Within the records below, filter for lines carrying the word "Connection" and copy them.
---------- Supplied material ----------
(* ===== verification/Doctor.v ===== *)
(** * Doctor: whether the pipeline from client to cache works

    [crates/garret-client/src/doctor.rs], with [discovery::fetch] and
    [Pusher::authenticate]. The checks run in layer order; each probe is a
    request, and the token source and Negotiation are those of Push. JSON and the
    reason phrase after a status code are left out of what is printed. *)

From stdpp Require Import pretty.
From S2P Require Import Prelude Text Net Common Prog Config Files Upload Push Settings Token.

Inductive Status := Pass | Fail_ | Skip.

Definition status_str (s : Status) : string := match s with Pass => "pass" | Fail_ => "fail" | Skip => "skip" end.

Record Check := mkCheck {
  ck_name : string;
  ck_status : Status;
  ck_detail : string;
}.

Definition pass (name detail : string) : Check := mkCheck name Pass detail.
Definition fail (name detail : string) : Check := mkCheck name Fail_ detail.
Definition skip (name : string) : Check := mkCheck name Skip "skipped: an earlier layer failed".

(** [format!("{:<n}")]. *)
Fixpoint pad (n : nat) (s : string) : string :=
  match n, s with
  | 0, _ => s
  | S n, String c s => String c (pad n s)
  | S n, EmptyString => String " " (pad n "")
  end.

Definition doctor_render (checks : list Check) : string :=
  str_join "" (map (λ c, writeln (pad 4 (status_str (ck_status c)) +:+ " " +:+ pad 9 (ck_name c) +:+ " " +:+ ck_detail c)) checks).

Definition ABSENT_HASH : string := "00000000000000000000000000000000".

(** ** Verdicts *)

Definition fix_hint (device_flow : bool) : string :=
  if device_flow then "re-run `garret login --force`" else "update the config to match the server".

Definition cache_info_ok (body : string) : bool := existsb (starts_with "StoreDir:") (text_lines body).

Definition keys_checked (cfg : ClientConfig) (device_flow : bool) : bool := device_flow || negb (is_nil (cc_public_keys cfg)).

(** A field of the configuration that is not what the server advertises. *)
Definition drifted (field : string) (configured : option string) (advertised : string) : list string :=
  if bool_decide (configured ≠ Some advertised)
  then [field +:+ " is " +:+ default "unset" configured +:+ ", server advertises " +:+ advertised]
  else [].

Definition drift (cfg : ClientConfig) (d : Discovery) (device_flow : bool) : list string :=
  match d_puller_endpoint d with
  | Some advertised => drifted "puller_endpoint" (cc_puller_endpoint cfg) advertised
  | None => []
  end ++
  match d_oidc d with
  | Some oidc =>
      if device_flow then
        drifted "oidc.issuer" (os_issuer (cc_oidc cfg)) (oi_issuer oidc) ++
        drifted "oidc.audience" (Some (os_audience (cc_oidc cfg))) (oi_audience oidc) ++
        match oi_client_id oidc with
        | Some client_id => drifted "oidc.client_id" (os_client_id (cc_oidc cfg)) client_id
        | None => []
        end
      else []
  | None => []
  end.

Definition keys_verdict (configured advertised : list string) : Status * string :=
  if is_nil configured then
    (Fail_, "no `public_keys` in the config — nix would reject every path as unsigned; " +:+ "re-run `garret login --force`")
  else
    let stale := filter (λ k, k ∉ advertised) configured in
    if negb (is_nil stale) then
      (Fail_, "configured key(s) the server no longer advertises: " +:+ str_join ", " stale +:+ " — re-run `garret login --force`")
    else
      match length (filter (λ k, k ∉ configured) advertised) with
      | 0 => (Pass, pretty (length configured) +:+ " configured public key(s), all advertised by the server")
      | n => (Pass, "configured keys match; the server also advertises " +:+ pretty n +:+
                " newer key(s) — re-run `garret login --force` to trust them")
      end.

(** ** Probes *)

Inductive DoctorOp : Type → Type :=
  | Doctor_Get (url : string) : DoctorOp (Result Answer string)
  | Doctor_Run {B} (op : RunOp B) : DoctorOp B.

Abbreviation Probe := (Prog DoctorOp).

(** serde_json's reader of the discovery document. *)
Class DiscoveryJson := discovery_from_json : string → Result Discovery string.

Section doctor.
Context `{L : ClientLibs, U : UrlParser, J : TokenLibs, D : DiscoveryJson}.

Definition discovery_answer (url : string) (answer : Answer) : Result Discovery string :=
  if (an_status answer =? 404)%Z || (an_status answer =? 401)%Z
  then Err (url +:+ " returned " +:+ pretty (an_status answer) +:+ " — this Pusher predates `garret login <url>`")
  else
    let? answer := ensure_success answer "discovery failed" in
    let? d := match an_body answer with
              | Ok text => map_err (λ e, "parsing the discovery document: " +:+ e) (discovery_from_json text)
              | Err _ => Err "parsing the discovery document"
              end in
    let? _ := map_err (λ e, "refusing the discovery document from " +:+ url +:+ ": " +:+ e) (check d) in
    Ok d.

Definition fetch (endpoint : string) : Probe (Result Discovery string) :=
  do? _ <- Ret (check_url "the Pusher URL" endpoint);
  let url := endpoint +:+ DISCOVERY in
  do? answer <- request (Doctor_Get url);
  Ret (discovery_answer url answer).

Definition neg_message (e : NegotiationError) : string :=
  match e with Refused detail => "negotiation rejected with 403 Forbidden: " +:+ detail | Neg_Other message => message end.

(** A token that cannot be read has no claims. *)
Definition claims_of (token : string) : Claims :=
  match peek_claims token with Ok claims => claims | Err _ => mkTokenClaims None None None end.

Definition authenticate (conn : Connection) : Run (Result Claims string) :=
  do token <- request Run_Token;
  match token with
  | Err e => Ret (Err ("no token: " +:+ e))
  | Ok _ =>
      do missing <- negotiate conn [];
      match missing with
      | Err e => Ret (Err (neg_message e))
      | Ok _ => do? token <- request Run_Token; Ret (Ok (claims_of token))
      end
  end.

Definition auth_check (conn : Connection) : Probe Check :=
  do claims <- prog_lift (@Doctor_Run) (authenticate conn);
  Ret (match claims with
       | Ok claims => pass "auth" ("the Pusher accepted the token (subject " +:+ default "unknown" (cl_sub claims) +:+ ")")
       | Err e => fail "auth" e
       end).

Definition pull_check (cfg : ClientConfig) (path : option string) (device_flow : bool) : Probe Check :=
  match cc_puller_endpoint cfg with
  | None => Ret (fail "pull" ("no `puller_endpoint` in the config — " +:+ fix_hint device_flow))
  | Some puller =>
      let url := puller +:+ NIX_CACHE_INFO in
      do answer <- request (Doctor_Get url);
      match answer with
      | Err e => Ret (fail "pull" ("fetching " +:+ url +:+ ": " +:+ e))
      | Ok r =>
          if negb (is_success (an_status r)) then Ret (fail "pull" (url +:+ " answered " +:+ pretty (an_status r)))
          else if negb (cache_info_ok (match an_body r with Ok text => text | Err _ => "" end))
          then Ret (fail "pull" (url +:+ " did not return a nix-cache-info document — is this really the Puller?"))
          else
            let file := narinfo_file (default ABSENT_HASH (path ≫= parse_store_hash)) in
            let narinfo_url := puller +:+ "/" +:+ file in
            do answer <- request (Doctor_Get narinfo_url);
            Ret (match answer with
                 | Ok r =>
                     if (an_status r =? 200)%Z || (an_status r =? 404)%Z
                     then pass "pull" ("the Puller serves nix-cache-info; " +:+ file +:+ " answered " +:+ pretty (an_status r))
                     else fail "pull" (narinfo_url +:+ " answered " +:+ pretty (an_status r))
                 | Err e => fail "pull" ("fetching " +:+ narinfo_url +:+ ": " +:+ e)
                 end)
      end
  end.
----------
● **Response box**
Definition authenticate (conn : Connection) : Run (Result Claims string) :=
Definition auth_check (conn : Connection) : Probe Check :=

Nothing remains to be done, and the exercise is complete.